Google Chrome signale que tous les sites HTTP ne sont pas sécurisés à compter d'aujourd'hui

Si vous utilisez le navigateur Web Google Chrome pour votre navigation, au moins partiellement, vous avez peut-être remarqué une augmentation du nombre de sites signalés comme non sécurisés par le navigateur.

À compter d’aujourd’hui, Google Chrome signale que tous les sites Web utilisant encore HTTP pour les connexions ne sont pas sécurisés dans son interface. Le navigateur a traité les choses différemment avant. Il affichait une icône devant l'URL du site et révélait aux utilisateurs que le site n'était pas sécurisé si les utilisateurs interagissaient avec l'icône.

À partir de Chrome 68, publié aujourd'hui, Chrome affiche l'avertissement non sécurisé directement à côté de l'adresse, ce qui le rend beaucoup plus visible. Les utilisateurs de Chrome peuvent toujours cliquer sur l'avertissement "non sécurisé", mais cela n'affiche qu'une description générale des raisons pour lesquelles les sites HTTP sont moins sécurisés que les sites HTTPS.

Le changement affecte les sites Internet et Intranet.

La description se lit comme suit: Votre connexion à ce site n'est pas sécurisée. N'entrez aucune information sensible sur ce site (par exemple, mots de passe ou cartes de crédit), car elle pourrait être volée par des attaquants.

Le lien en savoir plus mène à une page d’aide du site officiel d’assistance Google Chrome qui contient des informations supplémentaires:

Chrome utilise trois icônes pour indiquer la sécurité d'une connexion: vert pour les connexions sécurisées, une icône d'information blanche (i) pour "info ou non sécurisé" et un point d'exclamation rouge pour "non sécurisé ou dangereux".

Une des options dont disposent les utilisateurs consiste à essayer de se connecter à la version HTTPS des sites signalés comme non sécurisés par Chrome.

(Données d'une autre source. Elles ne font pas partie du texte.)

(* ===== verification/ZiplistOps.v ===== *)
(** * ZiplistOps: the operations of ziplists on lists of strings

    Insertion, deletion, traversal, search and merging on the blocks of
    ZiplistInv.v, and the programs of calls of the module. *)
From S2P Require Import Prelude Util Bits Ziplist ZiplistInv.

(** ** Ziplists of lists of strings *)
Definition pos (es : list elt) : Z := 10 + esizes es.
Definition zl_of (n : Z) (es : list elt) : bytes :=
  zhdr (pos es + 1) (tail_pos 10 es) (le_bytes 2 n ++ layout 0 es ++ [255]).
Definition znum_ok (n : Z) (vs : list bytes) : Prop := n = UINT16_MAX \/ n = zlen vs /\ n < UINT16_MAX.
(** Whatever the sizes of the fields, the block is shorter than 2^32 bytes. *)
Definition zfits (vs : list bytes) : bool := 11 + worst vs <=? UINT32_MAX.
Definition zl_ok (vs : list bytes) (zl : bytes) : Prop := exists n es,
  zl = zl_of n es /\ vs = map snd es /\ wf 0 es /\ znum_ok n vs /\ zfits vs = true.

Lemma pos_app es1 es2 : pos (es1 ++ es2) = pos es1 + esizes es2.
Proof. unfold pos. rewrite esizes_app. lia. Qed.
Lemma pos_nonneg es : 10 <= pos es.
Proof. unfold pos. pose proof (esizes_nonneg es). pose proof (zlen_nonneg es). lia. Qed.
Lemma pos_fits es : zfits (map snd es) = true -> pos es + 1 <= UINT32_MAX.
Proof. unfold zfits, pos. pose proof (esizes_worst es). lia. Qed.
Lemma tail_pos_app p es1 es2 : es2 <> [] -> tail_pos p (es1 ++ es2) = tail_pos (p + esizes es1) es2.
Proof.
  intros He. unfold tail_pos. rewrite esizes_app, lsz_app, (lsz_indep (lsz 0 es1) 0) by done. lia.
Qed.
Lemma zl_of_split n es1 es2 : zl_of n (es1 ++ es2) =
  zhdr (pos (es1 ++ es2) + 1) (tail_pos 10 (es1 ++ es2)) (le_bytes 2 n ++ layout 0 es1) ++
  layout (lsz 0 es1) es2 ++ [255].
Proof. unfold zl_of. rewrite <- zhdr_app, layout_app. by rewrite <- !app_assoc. Qed.
Lemma zlen_front t l n es : zlen (zhdr t l (le_bytes 2 n ++ layout 0 es)) = pos es.
Proof. unfold pos. rewrite zlen_zhdr. autorewrite with zlen. lia. Qed.
#[local] Hint Rewrite zlen_front : zlen.
Lemma zl_of_len n es : zlen (zl_of n es) = pos es + 1.
Proof. unfold zl_of, pos. autorewrite with zlen. lia. Qed.
Lemma zl_at n es1 e es2 : wf 0 (es1 ++ e :: es2) -> at_ent (zl_of n (es1 ++ e :: es2)) (pos es1) (lsz 0 es1) e.
Proof.
  intros [_ [He _]]%wf_app. rewrite zl_of_split. cbn [layout]. rewrite <- (app_assoc (ent _ _)).
  set (P := zhdr _ _ _). replace (pos es1) with (zlen P) by apply zlen_front. by apply at_ent_ok.
Qed.
Lemma zl_end n es : rd (zl_of n es) (pos es) = Some 255.
Proof.
  rewrite <- (app_nil_r es) at 1. rewrite zl_of_split. cbn [layout app]. apply rd_mid. by rewrite zlen_front.
Qed.
Lemma zl_bytes n es : zfits (map snd es) = true -> ZIPLIST_BYTES (zl_of n es) = Some (pos es + 1).
Proof. intros Hf%pos_fits. pose proof (pos_nonneg es). apply get_bytes. lia. Qed.
Lemma zl_tail n es : zfits (map snd es) = true -> ZIPLIST_TAIL_OFFSET (zl_of n es) = Some (tail_pos 10 es).
Proof. intros Hf%pos_fits. pose proof (tail_pos_range 10 es). unfold pos in Hf. apply get_tail. lia. Qed.
Lemma znum_range n vs : znum_ok n vs -> 0 <= n < 65536.
Proof. pose proof (zlen_nonneg vs). unfold znum_ok. lia. Qed.
Lemma get_num t l n r : 0 <= n < 65536 -> ZIPLIST_LENGTH (zhdr t l (le_bytes 2 n ++ r)) = Some n.
Proof.
  intros. unfold ZIPLIST_LENGTH, zhdr. rewrite app_assoc. by apply (get_uint_mid (le_bytes 4 t ++ le_bytes 4 l) 2).
Qed.
Lemma set_num t l n r v : set_ZIPLIST_LENGTH (zhdr t l (le_bytes 2 n ++ r)) v = Some (zhdr t l (le_bytes 2 v ++ r)).
Proof.
  unfold set_ZIPLIST_LENGTH, zhdr. rewrite !(app_assoc (le_bytes 4 t)). by apply wrn_mid.
Qed.
(** The last entry before the end. *)
Lemma snoc_cases {A} (l : list A) : l = [] \/ exists l' x, l = l' ++ [x].
Proof. destruct l using rev_ind; [by left|right; eauto]. Qed.
Lemma tail_pos_snoc p es e : tail_pos p (es ++ [e]) = p + esizes es.
Proof. rewrite tail_pos_app by done. unfold tail_pos. cbn. lia. Qed.
Lemma esize_le_pos es1 e es2 : zfits (map snd (es1 ++ e :: es2)) = true -> esize e < 2 ^ 32.
Proof.
  intros Hf%pos_fits. rewrite pos_app in Hf. cbn [esizes] in Hf. pose proof (pos_nonneg es1).
  pose proof (esizes_nonneg es2). pose proof (zlen_nonneg es2). lia.
Qed.

(** ** Inserting *)
Section insert.
Context `{Malloc}.

Definition zvalue (b : bytes) : Z := default 123456789 (as_int b).
Lemma insert_enc b :
  match (fun v => (v, zint_enc v)) <$> as_int b with
  | Some (value, encoding) => reqlen ← zipIntSize encoding; Some (value, encoding, reqlen)
  | None => Some (123456789, 0, zlen b)
  end = Some (zvalue b, zenc_byte b, zlen (zdata b)).
Proof.
  unfold zvalue, zenc_byte, zdata.
  destruct (as_int b) as [v|] eqn:E; [|done]. cbn [fmap option_fmap option_map default].
  apply as_int_Some in E as [Hv _]. destruct (zint_form_cases _ _ _ (zint_form_ok v Hv)) as (_ & _ & -> & _).
  cbn. by rewrite zlen_le_bytes.
Qed.
(** The length of the entry before the place [pos es1]. *)
Lemma insert_prevlen_ok n es1 es2 : wf 0 (es1 ++ es2) -> zfits (map snd (es1 ++ es2)) = true ->
  let zl := zl_of n (es1 ++ es2) in
  exists x, rd zl (pos es1) = Some x /\ negb (x =? ZIP_END) = (if es2 is [] then false else true) /\
  insert_prevlen zl (pos es1) = Some (lsz 0 es1).
Proof.
  intros Hw Hf zl. unfold insert_prevlen. destruct es2 as [|e es2].
  - unfold zl. rewrite app_nil_r in *. exists 255. split; [apply zl_end|]. split; [done|].
    rewrite zl_end. cbn [mbind option_bind negb Z.eqb ZIP_END Pos.eqb]. unfold ZIPLIST_ENTRY_TAIL. rewrite zl_tail by done. cbn [mbind option_bind].
    destruct (snoc_cases es1) as [->|(es & e & ->)].
    + change (tail_pos 10 []) with (pos []). by rewrite (zl_end n []).
    + rewrite tail_pos_snoc. pose proof (zl_at n es e [] Hw) as A. unfold pos in A.
      destruct (at_first _ _ _ _ A) as (x & -> & Ex). cbn [mbind option_bind]. rewrite Ex. cbn [negb].
      rewrite (at_raw _ _ _ _ A) by (by apply (esize_le_pos es e [])). by rewrite lsz_app.
  - unfold zl. pose proof (zl_at n es1 e es2 Hw) as A. destruct (at_first _ _ _ _ A) as (x & E & Hx).
    exists x. split; [done|]. rewrite E. cbn [mbind option_bind]. rewrite Hx. split; [done|]. cbn [negb].
    by rewrite (at_prevlen _ _ _ _ A).
Qed.
(** The new entry is written in its room [g]. *)
Lemma write_entry (P g Z : bytes) p m b t : p = zlen P -> zstr_ok b -> zlen g = esize (is_big m, b) ->
  insert_entry (P ++ g ++ Z) p m (zvalue b) (zenc_byte b) (b ++ t) (zlen b) =
    ZIPLIST_INCR_LENGTH (P ++ ent m (is_big m, b) ++ Z) 1.
Proof.
  intros -> Hb Hg. unfold insert_entry. unfold esize in Hg. cbn [fst snd] in Hg. unfold zenc in Hg. rewrite zlen_app in Hg.
  fold (zhead b). rewrite store_prevlen, prevlen_size. pose proof (psize_bounds (is_big m)).
  pose proof (zlen_nonneg (zhead b)). pose proof (zlen_nonneg (zdata b)).
  destruct (rdn_split g 0 (psize (is_big m))) as (e & g1 & g' & -> & He%zlen_0_nil & Hg1); [lia..|]. subst e.
  cbn [app] in *. rewrite zlen_app in Hg.
  destruct (rdn_split g' 0 (zlen (zhead b))) as (e & g2 & g3 & -> & He%zlen_0_nil & Hg2); [lia..|]. subst e.
  cbn [app] in *. rewrite zlen_app in Hg.
  rewrite <- (app_assoc g1), wrn_mid by (rewrite ?zlen_pfield; lia). cbn [mbind option_bind].
  rewrite (app_assoc P), <- (app_assoc g2), wrn_mid by (rewrite ?zlen_app, ?zlen_pfield; lia).
  cbn [mbind option_bind]. set (P2 := P ++ pfield (is_big m) m).
  assert (HP : zlen P + psize (is_big m) + zlen (zhead b) = zlen (P2 ++ zhead b))
    by (unfold P2; rewrite !zlen_app, zlen_pfield; lia).
  rewrite HP, (app_assoc P2). set (P3 := P2 ++ zhead b).
  assert (E : P ++ ent m (is_big m, b) ++ Z = P3 ++ zdata b ++ Z).
  { unfold P3, P2, ent, zenc. cbn [fst snd]. by rewrite <- !app_assoc. }
  rewrite E, zenc_byte_str. unfold zdata, zvalue, zenc_byte in *. destruct (as_int b) as [v|] eqn:Ev.
  - apply as_int_Some in Ev as [Hv _]. cbn [default]. rewrite zlen_le_bytes in *.
    rewrite (zipSave_ok P3 g3 Z v _ (zint_len v)) by (by apply zint_form_ok || lia). done.
  - rewrite (rdn_mid [] b t) by done. cbn [mbind option_bind]. rewrite (wrn_mid P3 g3) by (done || lia). done.
Qed.
(** What follows an entry: the next one, or the end. *)
Lemma next_first A sp es : wf sp es -> exists x, rd (A ++ layout sp es ++ [255]) (zlen A) = Some x /\
  negb (x =? ZIP_END) = match es with [] => false | _ => true end.
Proof.
  destruct es as [|e es]; cbn [layout app].
  - intros _. exists 255. split; [by apply rd_mid|done].
  - intros [He _]. rewrite <- (app_assoc (ent _ _)).
    destruct (at_first _ _ _ _ (at_ent_ok A (layout (esize e) es ++ [255]) sp e He)) as (x & E & Hx).
    exists x. by rewrite Hx.
Qed.
Lemma tail_resize p bg bg' c es k nd : psize bg' = psize bg + nd ->
  tail_pos (p + k) ((bg', c) :: es) = tail_pos p ((bg, c) :: es) + k + match es with [] => 0 | _ => nd end.
Proof.
  intros Hb. unfold tail_pos. cbn [esizes lsz]. assert (esize (bg', c) = esize (bg, c) + nd) by
    (unfold esize; cbn [fst snd]; lia).
  destruct es as [|e es]; cbn [lsz esizes]; lia.
Qed.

Si le site maintient HTTP et HTTPS comme protocoles valides, l'ajout de "s" à l'URL pourrait suffire à sécuriser la connexion.

Une extension de navigateur telle que HTTPS Everywhere peut aider les utilisateurs car elle peut effectuer la modification automatiquement pour de nombreux sites.

Google prévoit d'ajouter une couleur d'avertissement rouge à la notification non sécurisée dans la barre d'adresse de Chrome dans Chrome 69 lorsque les utilisateurs sont sur le point de saisir des données sur des sites.

Impact

Les sites qui utilisent encore HTTP exclusivement pour les connexions peuvent remarquer une baisse du nombre de visites ou davantage de rebonds à cause de cela. Les utilisateurs peuvent ne pas vouloir se connecter à des sites que Chrome ne marque pas comme sécurisés, même s'il n'y a pas vraiment de danger, par exemple lors de la récupération d'un article sur un sujet donné à partir du site.

Les sites qui utilisent HTTPS peuvent constater une augmentation du trafic provenant de sites qui utilisent encore HTTP.

Les webmasters qui gèrent des sites qui utilisent uniquement HTTP vont probablement commencer à accélérer la migration vers HTTPS, et c'est ce que Google espère réaliser avec la mise en œuvre.

Les sites qui ne sont plus maintenus ne seront pas mis à jour.

Le déménagement augmentera certainement les demandes d'assistance; les webmasters peuvent recevoir une augmentation des e-mails et des notifications des visiteurs du site, et les entreprises peuvent remarquer une augmentation des demandes d'assistance de Helpdesk.

Il est intéressant de noter que Google envisage de supprimer l'étiquette sécurisée de la barre d'adresse de Chrome pour des connexions sécurisées. L'entreprise prévoit d'afficher l'icône de cadenas uniquement lors de la sortie de Chrome 69 en septembre 2018, puis de la supprimer.

L'idée centrale derrière ce changement est que les connexions sécurisées devraient être la norme et qu'aucune étiquette ne signifie que la connexion est sécurisée.

Il est actuellement possible d'inverser le changement ou de le modifier:

  1. Chargez chrome: // flags / # enable-mark-http-as dans la barre d'adresse de Chrome.
  2. Définissez la préférence sur l’un des paramètres disponibles, par exemple désactivé pour l’éteindre, ou encore plus strict pour voir l’impact des modifications que Google appliquera ultérieurement.